(* ===== verification/Statedb.v ===== *)
(** The operations of [StateDB]: core/state/statedb.go, with the reverting of
    journal.go. *)
From S2P Require Import Prelude BigMath StateSpec Vm StateObject.

Section Statedb.
Context `{DB : Database} `{CR : Crypto}.

(** ** Field updates *)

Definition with_objects (m : gmap Address stateObject) (s : Statedb) : Statedb :=
  {| sd_trie := sd_trie s; sd_stateObjects := m; sd_stateObjectsDirty := sd_stateObjectsDirty s;
     sd_refund := sd_refund s; sd_thash := sd_thash s; sd_bhash := sd_bhash s; sd_txIndex := sd_txIndex s;
     sd_logs := sd_logs s; sd_logSize := sd_logSize s; sd_preimages := sd_preimages s;
     sd_journal := sd_journal s; sd_validRevisions := sd_validRevisions s;
     sd_nextRevisionId := sd_nextRevisionId s |}.
Definition with_dirty (d : gset Address) (s : Statedb) : Statedb :=
  {| sd_trie := sd_trie s; sd_stateObjects := sd_stateObjects s; sd_stateObjectsDirty := d;
     sd_refund := sd_refund s; sd_thash := sd_thash s; sd_bhash := sd_bhash s; sd_txIndex := sd_txIndex s;
     sd_logs := sd_logs s; sd_logSize := sd_logSize s; sd_preimages := sd_preimages s;
     sd_journal := sd_journal s; sd_validRevisions := sd_validRevisions s;
     sd_nextRevisionId := sd_nextRevisionId s |}.
Definition with_refund (g : Z) (s : Statedb) : Statedb :=
  {| sd_trie := sd_trie s; sd_stateObjects := sd_stateObjects s;
     sd_stateObjectsDirty := sd_stateObjectsDirty s;
     sd_refund := g; sd_thash := sd_thash s; sd_bhash := sd_bhash s; sd_txIndex := sd_txIndex s;
     sd_logs := sd_logs s; sd_logSize := sd_logSize s; sd_preimages := sd_preimages s;
     sd_journal := sd_journal s; sd_validRevisions := sd_validRevisions s;
     sd_nextRevisionId := sd_nextRevisionId s |}.
Definition with_logs (l : gmap Hash (list Log)) (n : Z) (s : Statedb) : Statedb :=
  {| sd_trie := sd_trie s; sd_stateObjects := sd_stateObjects s;
     sd_stateObjectsDirty := sd_stateObjectsDirty s;
     sd_refund := sd_refund s; sd_thash := sd_thash s; sd_bhash := sd_bhash s; sd_txIndex := sd_txIndex s;
     sd_logs := l; sd_logSize := n; sd_preimages := sd_preimages s;
     sd_journal := sd_journal s; sd_validRevisions := sd_validRevisions s;
     sd_nextRevisionId := sd_nextRevisionId s |}.
Definition with_preimages (p : gmap Hash bytes) (s : Statedb) : Statedb :=
  {| sd_trie := sd_trie s; sd_stateObjects := sd_stateObjects s;
     sd_stateObjectsDirty := sd_stateObjectsDirty s;
     sd_refund := sd_refund s; sd_thash := sd_thash s; sd_bhash := sd_bhash s; sd_txIndex := sd_txIndex s;
     sd_logs := sd_logs s; sd_logSize := sd_logSize s; sd_preimages := p;
     sd_journal := sd_journal s; sd_validRevisions := sd_validRevisions s;
     sd_nextRevisionId := sd_nextRevisionId s |}.
Definition with_journal (j : journal) (s : Statedb) : Statedb :=
  {| sd_trie := sd_trie s; sd_stateObjects := sd_stateObjects s;
     sd_stateObjectsDirty := sd_stateObjectsDirty s;
     sd_refund := sd_refund s; sd_thash := sd_thash s; sd_bhash := sd_bhash s; sd_txIndex := sd_txIndex s;
     sd_logs := sd_logs s; sd_logSize := sd_logSize s; sd_preimages := sd_preimages s;
     sd_journal := j; sd_validRevisions := sd_validRevisions s;
     sd_nextRevisionId := sd_nextRevisionId s |}.
Definition with_revisions (r : list revision) (n : Z) (s : Statedb) : Statedb :=
  {| sd_trie := sd_trie s; sd_stateObjects := sd_stateObjects s;
     sd_stateObjectsDirty := sd_stateObjectsDirty s;
     sd_refund := sd_refund s; sd_thash := sd_thash s; sd_bhash := sd_bhash s; sd_txIndex := sd_txIndex s;
     sd_logs := sd_logs s; sd_logSize := sd_logSize s; sd_preimages := sd_preimages s;
     sd_journal := sd_journal s; sd_validRevisions := r; sd_nextRevisionId := n |}.

(** [New], on the trie that [OpenTrie] gave for the root. *)
Definition sd_New (tr : AccountTrie) : Statedb :=
  {| sd_trie := tr; sd_stateObjects := ∅; sd_stateObjectsDirty := ∅; sd_refund := 0;
     sd_thash := 0%N; sd_bhash := 0%N; sd_txIndex := 0; sd_logs := ∅; sd_logSize := 0;
     sd_preimages := ∅; sd_journal := newJournal; sd_validRevisions := []; sd_nextRevisionId := 0 |}.

(** [Prepare] *)
Definition sd_Prepare (thash bhash : Hash) (ti : Z) (s : Statedb) : Statedb :=
  {| sd_trie := sd_trie s; sd_stateObjects := sd_stateObjects s;
     sd_stateObjectsDirty := sd_stateObjectsDirty s; sd_refund := sd_refund s; sd_thash := thash;
     sd_bhash := bhash; sd_txIndex := ti; sd_logs := sd_logs s; sd_logSize := sd_logSize s;
     sd_preimages := sd_preimages s; sd_journal := sd_journal s;
     sd_validRevisions := sd_validRevisions s; sd_nextRevisionId := sd_nextRevisionId s |}.

(** [self.journal.append(en)] *)
Definition log_entry (en : journalEntry) (s : Statedb) : Statedb :=
  with_journal (journal_append en (sd_journal s)) s.

(** ** Objects *)

Definition setStateObject (o : stateObject) (s : Statedb) : Statedb :=
  with_objects (<[so_address o := o]> (sd_stateObjects s)) s.

Definition getStateObject (addr : Address) (s : Statedb) : option stateObject * Statedb :=
  match sd_stateObjects s !! addr with
  | Some obj => (if so_deleted obj then None else Some obj, s)
  | None =>
      match AT_TryGet (sd_trie s) addr with
      | None => (None, s)
      | Some data => let obj := newObject addr data in (Some obj, setStateObject obj s)
      end
  end.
· · · ·
◆ **WORK REQUIRED**:
Each record above has to be printed again, word for word.

◆ **SOLUTION FOR THIS PROBLEM**:
(* ===== verification/Statedb.v ===== *)
(** The operations of [StateDB]: core/state/statedb.go, with the reverting of
    journal.go. *)
From S2P Require Import Prelude BigMath StateSpec Vm StateObject.

Section Statedb.
Context `{DB : Database} `{CR : Crypto}.

(** ** Field updates *)

Definition with_objects (m : gmap Address stateObject) (s : Statedb) : Statedb :=
  {| sd_trie := sd_trie s; sd_stateObjects := m; sd_stateObjectsDirty := sd_stateObjectsDirty s;
     sd_refund := sd_refund s; sd_thash := sd_thash s; sd_bhash := sd_bhash s; sd_txIndex := sd_txIndex s;
     sd_logs := sd_logs s; sd_logSize := sd_logSize s; sd_preimages := sd_preimages s;
     sd_journal := sd_journal s; sd_validRevisions := sd_validRevisions s;
     sd_nextRevisionId := sd_nextRevisionId s |}.
Definition with_dirty (d : gset Address) (s : Statedb) : Statedb :=
  {| sd_trie := sd_trie s; sd_stateObjects := sd_stateObjects s; sd_stateObjectsDirty := d;
     sd_refund := sd_refund s; sd_thash := sd_thash s; sd_bhash := sd_bhash s; sd_txIndex := sd_txIndex s;
     sd_logs := sd_logs s; sd_logSize := sd_logSize s; sd_preimages := sd_preimages s;
     sd_journal := sd_journal s; sd_validRevisions := sd_validRevisions s;
     sd_nextRevisionId := sd_nextRevisionId s |}.
Definition with_refund (g : Z) (s : Statedb) : Statedb :=
  {| sd_trie := sd_trie s; sd_stateObjects := sd_stateObjects s;
     sd_stateObjectsDirty := sd_stateObjectsDirty s;
     sd_refund := g; sd_thash := sd_thash s; sd_bhash := sd_bhash s; sd_txIndex := sd_txIndex s;
     sd_logs := sd_logs s; sd_logSize := sd_logSize s; sd_preimages := sd_preimages s;
     sd_journal := sd_journal s; sd_validRevisions := sd_validRevisions s;
     sd_nextRevisionId := sd_nextRevisionId s |}.
Definition with_logs (l : gmap Hash (list Log)) (n : Z) (s : Statedb) : Statedb :=
  {| sd_trie := sd_trie s; sd_stateObjects := sd_stateObjects s;
     sd_stateObjectsDirty := sd_stateObjectsDirty s;
     sd_refund := sd_refund s; sd_thash := sd_thash s; sd_bhash := sd_bhash s; sd_txIndex := sd_txIndex s;
     sd_logs := l; sd_logSize := n; sd_preimages := sd_preimages s;
     sd_journal := sd_journal s; sd_validRevisions := sd_validRevisions s;
     sd_nextRevisionId := sd_nextRevisionId s |}.
Definition with_preimages (p : gmap Hash bytes) (s : Statedb) : Statedb :=
  {| sd_trie := sd_trie s; sd_stateObjects := sd_stateObjects s;
     sd_stateObjectsDirty := sd_stateObjectsDirty s;
     sd_refund := sd_refund s; sd_thash := sd_thash s; sd_bhash := sd_bhash s; sd_txIndex := sd_txIndex s;
     sd_logs := sd_logs s; sd_logSize := sd_logSize s; sd_preimages := p;
     sd_journal := sd_journal s; sd_validRevisions := sd_validRevisions s;
     sd_nextRevisionId := sd_nextRevisionId s |}.
Definition with_journal (j : journal) (s : Statedb) : Statedb :=
  {| sd_trie := sd_trie s; sd_stateObjects := sd_stateObjects s;
     sd_stateObjectsDirty := sd_stateObjectsDirty s;
     sd_refund := sd_refund s; sd_thash := sd_thash s; sd_bhash := sd_bhash s; sd_txIndex := sd_txIndex s;
     sd_logs := sd_logs s; sd_logSize := sd_logSize s; sd_preimages := sd_preimages s;
     sd_journal := j; sd_validRevisions := sd_validRevisions s;
     sd_nextRevisionId := sd_nextRevisionId s |}.
Definition with_revisions (r : list revision) (n : Z) (s : Statedb) : Statedb :=
  {| sd_trie := sd_trie s; sd_stateObjects := sd_stateObjects s;
     sd_stateObjectsDirty := sd_stateObjectsDirty s;
     sd_refund := sd_refund s; sd_thash := sd_thash s; sd_bhash := sd_bhash s; sd_txIndex := sd_txIndex s;
     sd_logs := sd_logs s; sd_logSize := sd_logSize s; sd_preimages := sd_preimages s;
     sd_journal := sd_journal s; sd_validRevisions := r; sd_nextRevisionId := n |}.

(** [New], on the trie that [OpenTrie] gave for the root. *)
Definition sd_New (tr : AccountTrie) : Statedb :=
  {| sd_trie := tr; sd_stateObjects := ∅; sd_stateObjectsDirty := ∅; sd_refund := 0;
     sd_thash := 0%N; sd_bhash := 0%N; sd_txIndex := 0; sd_logs := ∅; sd_logSize := 0;
     sd_preimages := ∅; sd_journal := newJournal; sd_validRevisions := []; sd_nextRevisionId := 0 |}.

(** [Prepare] *)
Definition sd_Prepare (thash bhash : Hash) (ti : Z) (s : Statedb) : Statedb :=
  {| sd_trie := sd_trie s; sd_stateObjects := sd_stateObjects s;
     sd_stateObjectsDirty := sd_stateObjectsDirty s; sd_refund := sd_refund s; sd_thash := thash;
     sd_bhash := bhash; sd_txIndex := ti; sd_logs := sd_logs s; sd_logSize := sd_logSize s;
     sd_preimages := sd_preimages s; sd_journal := sd_journal s;
     sd_validRevisions := sd_validRevisions s; sd_nextRevisionId := sd_nextRevisionId s |}.

(** [self.journal.append(en)] *)
Definition log_entry (en : journalEntry) (s : Statedb) : Statedb :=
  with_journal (journal_append en (sd_journal s)) s.

(** ** Objects *)

Definition setStateObject (o : stateObject) (s : Statedb) : Statedb :=
  with_objects (<[so_address o := o]> (sd_stateObjects s)) s.

Definition getStateObject (addr : Address) (s : Statedb) : option stateObject * Statedb :=
  match sd_stateObjects s !! addr with
  | Some obj => (if so_deleted obj then None else Some obj, s)
  | None =>
      match AT_TryGet (sd_trie s) addr with
      | None => (None, s)
      | Some data => let obj := newObject addr data in (Some obj, setStateObject obj s)
      end
  end.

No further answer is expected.